Der Rhabarberkuchen gehört zu den sichersten Zubereitungsarten, da der Rhabarber dabei vollständig gegart wird und oft mit Milchprodukten kombiniert wird. Die Zugabe von Zucker neutralisiert zudem die Säure geschmacklich und macht das Gericht bekömmlicher. Auch Kompott, das ausreichend lange gekocht wird, stellt eine unbedenkliche Variante dar.

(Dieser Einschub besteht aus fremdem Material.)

(* ===== verification/Snapshot.v ===== *)
(** * Snapshots

    Models [SnapshotList] of [cpp/leveldb/db/snapshot.h]: a ring of snapshots around the
    dummy head, in a store that maps their addresses to their sequence numbers.  Debug
    fields are left out; the [assert]s are preconditions. *)
From stdpp Require Import gmap sorting.
From S2P Require Import Prelude Ring.

(** [sn_next_address] is the address [new] returns next. *)
Record SnapshotList := MkSnapshots { sn_links : Links; sn_numbers : gmap Z Z; sn_next_address : Z }.

(** The address of [head_]. *)
Definition sn_head : Z := 0.

Definition NewSnapshotList : SnapshotList :=
  MkSnapshots (set_prev (set_next (MkLinks ∅ ∅) sn_head sn_head) sn_head sn_head) ∅ 1.

Definition sn_empty (l : SnapshotList) : bool := bool_decide (next (sn_links l) !! sn_head = Some sn_head).
Definition sn_oldest (l : SnapshotList) : option Z := next (sn_links l) !! sn_head.
Definition sn_newest (l : SnapshotList) : option Z := prev (sn_links l) !! sn_head.
Definition sn_sequence_number (l : SnapshotList) (snapshot : Z) : option Z := sn_numbers l !! snapshot.

Definition Snapshot_New (l : SnapshotList) (sequence_number : Z) : option (SnapshotList * Z) :=
  let snapshot := sn_next_address l in
  links ← link_before (sn_links l) sn_head snapshot;
  Some (MkSnapshots links (<[snapshot := sequence_number]> (sn_numbers l)) (snapshot + 1), snapshot).

Definition Snapshot_Delete (l : SnapshotList) (snapshot : Z) : option SnapshotList :=
  links ← unlink (sn_links l) snapshot;
  Some (MkSnapshots links (delete snapshot (sn_numbers l)) (sn_next_address l)).

(** ** What the list promises *)

(** The live snapshots with their numbers, in the order they were taken. *)
Record holds_snapshots (l : SnapshotList) (ss : list (Z * Z)) : Prop := {
  hs_ring : ring (sn_links l) sn_head ss.*1;
  hs_numbers a : sn_numbers l !! a = (list_to_map ss : gmap Z Z) !! a;
  hs_fresh a : a ∈ ss.*1 -> 0 < a < sn_next_address l;
  hs_pos : 0 < sn_next_address l;
  hs_sorted : StronglySorted Z.le ss.*2
}.

Lemma NewSnapshotList_holds : holds_snapshots NewSnapshotList [].
Proof.
  split; cbn; [by apply ring_empty; cbn; rewrite lookup_insert_eq|done|intros a Ha; by apply elem_of_nil in Ha|lia|constructor].
Qed.

Lemma Snapshot_New_ok l ss n :
  holds_snapshots l ss -> (forall m, m ∈ ss.*2 -> m <= n) ->
  exists l' a, Snapshot_New l n = Some (l', a) /\ a ∉ ss.*1 /\ holds_snapshots l' (ss ++ [(a, n)]).
Proof.
  intros [Hr Hn Hf Hp Hs] Hle. unfold Snapshot_New. set (a := sn_next_address l).
  assert (Ha : a ∉ ss.*1) by (intros Hin%Hf; lia).
  destruct (link_before_ring (sn_links l) sn_head a ss.*1 Hr) as (links & -> & Hr' & _).
  { intros [Ha0|Hin]%elem_of_cons; [unfold sn_head, a in *; lia|done]. }
  cbn [mbind option_bind]. eexists _, a. split; [done|]. split; [done|]. split; cbn [sn_links sn_numbers sn_next_address].
  - by rewrite fmap_app.
  - intros b. rewrite list_to_map_app. cbn. rewrite insert_empty, lookup_union. destruct (decide (b = a)) as [->|Hb].
    + rewrite lookup_insert_eq, lookup_singleton_eq. by rewrite (not_elem_of_list_to_map_1 ss a Ha).
    + rewrite lookup_insert_ne, lookup_singleton_ne by done. rewrite Hn. by destruct (_ !! b).
  - intros b. rewrite fmap_app. intros [Hin|Hin]%elem_of_app; [apply Hf in Hin|apply list_elem_of_singleton in Hin as ->]; cbn; unfold a in *; lia.
  - lia.
  - rewrite fmap_app. apply StronglySorted_app. split_and!; [|done|by repeat constructor].
    intros x y Hx ->%list_elem_of_singleton. by apply Hle.
Qed.

Lemma Snapshot_Delete_ok l ss1 a n ss2 :
  holds_snapshots l (ss1 ++ (a, n) :: ss2) -> exists l', Snapshot_Delete l a = Some l' /\ holds_snapshots l' (ss1 ++ ss2).
Proof.
  intros [Hr Hn Hf Hp Hs]. unfold Snapshot_Delete. rewrite !fmap_app in Hr, Hs, Hf. cbn [fmap list_fmap fst snd] in Hr, Hs, Hf.
  destruct (unlink_ring _ _ _ _ _ Hr) as (links & -> & Hr' & _). cbn [mbind option_bind]. eexists. split; [done|].
  assert (Hnd : NoDup (ss1 ++ (a, n) :: ss2).*1) by (rewrite fmap_app; cbn; destruct Hr as [_ Hr]; by apply list.NoDup_cons in Hr as [_ Hr]).
  split; cbn [sn_links sn_numbers sn_next_address].
  - by rewrite fmap_app.
  - intros b. rewrite fmap_app in Hnd. cbn in Hnd. apply list.NoDup_app in Hnd as (_ & Hd & Hnd2).
    apply list.NoDup_cons in Hnd2 as [Ha2 _]. assert (Ha1 : a ∉ ss1.*1) by (intros H; apply (Hd a H); left).
    destruct (decide (b = a)) as [->|Hb].
    + rewrite lookup_delete_eq. symmetry. apply not_elem_of_list_to_map_1. rewrite fmap_app. by intros [H|H]%elem_of_app.
    + rewrite lookup_delete_ne by done. rewrite Hn, !list_to_map_app, !lookup_union. cbn. by rewrite lookup_insert_ne.
  - intros b. rewrite fmap_app. intros [H|H]%elem_of_app; apply Hf, elem_of_app; [by left|right; by right].
  - done.
  - rewrite fmap_app. apply StronglySorted_app in Hs as (H12 & H1 & H2). apply StronglySorted_cons in H2 as [_ H2].
    apply StronglySorted_app. split_and!; [|done..]. intros x y Hx Hy. apply H12; [done|by right].
Qed.

Lemma sn_empty_ok l ss : holds_snapshots l ss -> sn_empty l = bool_decide (ss = []).
Proof.
  intros [Hr _ Hf _ _]. unfold sn_empty. apply bool_decide_ext. rewrite (ring_next _ _ _ Hr). destruct ss as [|[a n] ss]; cbn; [done|].
  split; [|done]. intros [= Ha]. assert (0 < a) by (apply (Hf a); left). unfold sn_head in Ha. lia.
Qed.

Lemma sn_oldest_ok l a n ss : holds_snapshots l ((a, n) :: ss) ->
  sn_oldest l = Some a /\ sn_sequence_number l a = Some n /\ forall m, m ∈ (n :: ss.*2) -> n <= m.
Proof.
  intros [Hr Hn _ _ Hs]. split; [by apply (ring_next _ _ _ Hr)|]. split; [unfold sn_sequence_number; rewrite Hn; cbn; by rewrite lookup_insert_eq|].
  cbn in Hs. apply StronglySorted_cons in Hs as [Hs _]. intros m [->|Hm]%elem_of_cons; [lia|].
  by apply (proj1 (list.Forall_forall _ _) Hs).
Qed.

Lemma sn_newest_ok l ss a n : holds_snapshots l (ss ++ [(a, n)]) -> sn_newest l = Some a /\ sn_sequence_number l a = Some n.
Proof.
  intros [Hr Hn _ _ _]. split.
  - unfold sn_newest. rewrite (ring_prev _ _ _ Hr), fmap_app. cbn. by rewrite last_snoc.
  - unfold sn_sequence_number. rewrite Hn. rewrite list_to_map_app, lookup_union. cbn. rewrite lookup_insert_eq.
    destruct Hr as [_ Hr]. apply list.NoDup_cons in Hr as [_ Hr]. rewrite fmap_app in Hr. cbn in Hr. apply list.NoDup_app in Hr as (_ & Hd & _).
    rewrite (not_elem_of_list_to_map_1 ss a); [done|]. intros H. apply (Hd a H). left.
Qed.

(** ** Histories *)

(** A snapshot is released by its position among the live ones. *)
Inductive snapshot_op := TakeSnapshot (sequence_number : Z) | DropSnapshot (i : nat).

(** The list and the live snapshots. *)
Fixpoint snapshot_run (l : SnapshotList) (live : list (Z * Z)) (ops : list snapshot_op) : option (SnapshotList * list (Z * Z)) :=
  match ops with
  | [] => Some (l, live)
  | TakeSnapshot n :: ops => p ← Snapshot_New l n; snapshot_run p.1 (live ++ [(p.2, n)]) ops
  | DropSnapshot i :: ops => p ← live !! i; l ← Snapshot_Delete l p.1; snapshot_run l (delete i live) ops
  end.

(** What the clients and the counter of sequence numbers see to: numbers do not decrease,
    and only live snapshots are released. *)
Fixpoint snapshot_history (n : Z) (count : nat) (ops : list snapshot_op) : Prop :=
  match ops with
  | [] => True
  | TakeSnapshot m :: ops => n <= m /\ snapshot_history m (S count) ops
  | DropSnapshot i :: ops => (i < count)%nat /\ snapshot_history n (pred count) ops
  end.

Lemma snapshot_run_holds ops : forall l live n,
  holds_snapshots l live -> (forall m, m ∈ live.*2 -> m <= n) -> snapshot_history n (length live) ops ->
  exists l' live', snapshot_run l live ops = Some (l', live') /\ holds_snapshots l' live'.
Proof.
  induction ops as [|op ops IH]; intros l live n Hl Hle Hh; [by exists l, live|]. destruct op as [m|i]; cbn in Hh |- *; destruct Hh as [H1 Hh].
  - assert (Hm : forall k, k ∈ live.*2 -> k <= m) by (intros k Hk%Hle; lia).
    destruct (Snapshot_New_ok l live m Hl Hm) as (l' & a & -> & _ & Hl'). apply (IH _ _ m Hl').
    + intros k. rewrite fmap_app. cbn. intros [Hk|Hk]%elem_of_app; [by apply Hm|]. apply list_elem_of_singleton in Hk as ->. lia.
    + rewrite length_app. cbn. by rewrite Nat.add_1_r.
  - apply lookup_lt_is_Some_2 in H1 as [[a k] Hi]. rewrite Hi. cbn [mbind option_bind].
    pose proof (take_drop_middle _ _ _ Hi) as Ht. rewrite <- Ht in Hl. destruct (Snapshot_Delete_ok _ _ _ _ _ Hl) as (l' & E & Hl').
    cbn [fst]. rewrite E. cbn [mbind option_bind]. rewrite delete_take_drop. apply (IH _ _ n Hl').
    + intros x. rewrite fmap_app. intros Hx. apply Hle. rewrite <- Ht, fmap_app. apply elem_of_app in Hx as [Hx|Hx]; apply elem_of_app; [by left|right; by right].
    + replace (length (take i live ++ drop (S i) live)) with (pred (length live)); [done|].
      apply lookup_lt_Some in Hi. rewrite length_app, length_take, length_drop. lia.
Qed.

(** The list of snapshots tells compaction what it may drop.  After any history of
    taken and released snapshots with sequence numbers that do not decrease, the ring in
    memory is empty exactly when no snapshot is live, and else [oldest()] is a live
    snapshot whose number no live snapshot is below; every live snapshot keeps its
    number. *)
Lemma oldest_snapshot_is_least (ops : list snapshot_op) :
  snapshot_history 0 0 ops ->
  exists l live, snapshot_run NewSnapshotList [] ops = Some (l, live) /\
    sn_empty l = bool_decide (live = []) /\
    (forall a n, (a, n) ∈ live -> sn_sequence_number l a = Some n) /\
    (live <> [] -> exists a n, sn_oldest l = Some a /\ (a, n) ∈ live /\ forall m, m ∈ live.*2 -> n <= m).
Proof.
  intros Hh. destruct (snapshot_run_holds ops NewSnapshotList [] 0 NewSnapshotList_holds) as (l & live & E & Hl); [by intros m []%elem_of_nil|done|].
  exists l, live. split; [done|]. split; [by apply sn_empty_ok|]. split.
  - intros a n Hin. unfold sn_sequence_number. rewrite (hs_numbers _ _ Hl). apply elem_of_list_to_map; [|done].
    destruct (hs_ring _ _ Hl) as [_ Hnd]. by apply list.NoDup_cons in Hnd as [_ Hnd].
  - destruct live as [|[a n] live]; [done|]. intros _. destruct (sn_oldest_ok _ _ _ _ Hl) as (Ho & _ & Hm).
    exists a, n. split; [done|]. split; [left|]. exact Hm.
Qed.

Definition example_history : list snapshot_op :=
  [TakeSnapshot 5; TakeSnapshot 7; TakeSnapshot 7; DropSnapshot 0; TakeSnapshot 9; DropSnapshot 1].

Lemma oldest_snapshot_is_least_witness :
  exists l live, snapshot_run NewSnapshotList [] example_history = Some (l, live) /\
    sn_empty l = bool_decide (live = []) /\
    (forall a n, (a, n) ∈ live -> sn_sequence_number l a = Some n) /\
    (live <> [] -> exists a n, sn_oldest l = Some a /\ (a, n) ∈ live /\ forall m, m ∈ live.*2 -> n <= m).
Proof. apply (oldest_snapshot_is_least example_history). cbn. lia. Defined.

Bewährte sichere Rezeptideen:

  • Rhabarberkuchen mit Baiser oder Streuseln
  • Rhabarberkompott mit Vanille
  • Rhabarber-Erdbeer-Marmelade
  • Rhabarbersirup für Getränke
  • Rhabarber-Crumble mit Haferflocken

Moderne Zubereitungsformen

In der modernen Küche wird Rhabarber zunehmend vielseitig eingesetzt. Smoothies mit gekochtem und abgekühltem Rhabarber, kombiniert mit Bananen und Joghurt, bieten eine nährstoffreiche Alternative. Auch als Chutney zu herzhaften Gerichten oder in Form von Rhabarbersirup für Cocktails erfreut sich die Pflanze wachsender Beliebtheit.

Die Kombination mit kalziumreichen Zutaten wie Quark, Joghurt oder Milch ist dabei nicht nur geschmacklich vorteilhaft, sondern auch gesundheitlich sinnvoll. Das Kalzium bindet die Oxalsäure bereits im Verdauungstrakt und verhindert so deren Aufnahme in den Körper.

Rhabarber kann bei richtiger Handhabung eine köstliche Bereicherung des Speiseplans sein. Die strikte Trennung von essbaren Stängeln und giftigen Blättern ist dabei die wichtigste Regel. Wer die Stängel vor der Sommersonnenwende erntet, gründlich vorbereitet und ausreichend erhitzt, kann die Pflanze ohne Bedenken genießen. Bei Unsicherheiten oder nach versehentlichem Verzehr von Blättern sollte jedoch umgehend ärztlicher Rat eingeholt werden. Die Kenntnis über die verschiedenen Pflanzenteile und ihre Eigenschaften schützt vor unangenehmen Folgen und ermöglicht den sicheren Genuss dieser traditionsreichen Kulturpflanze.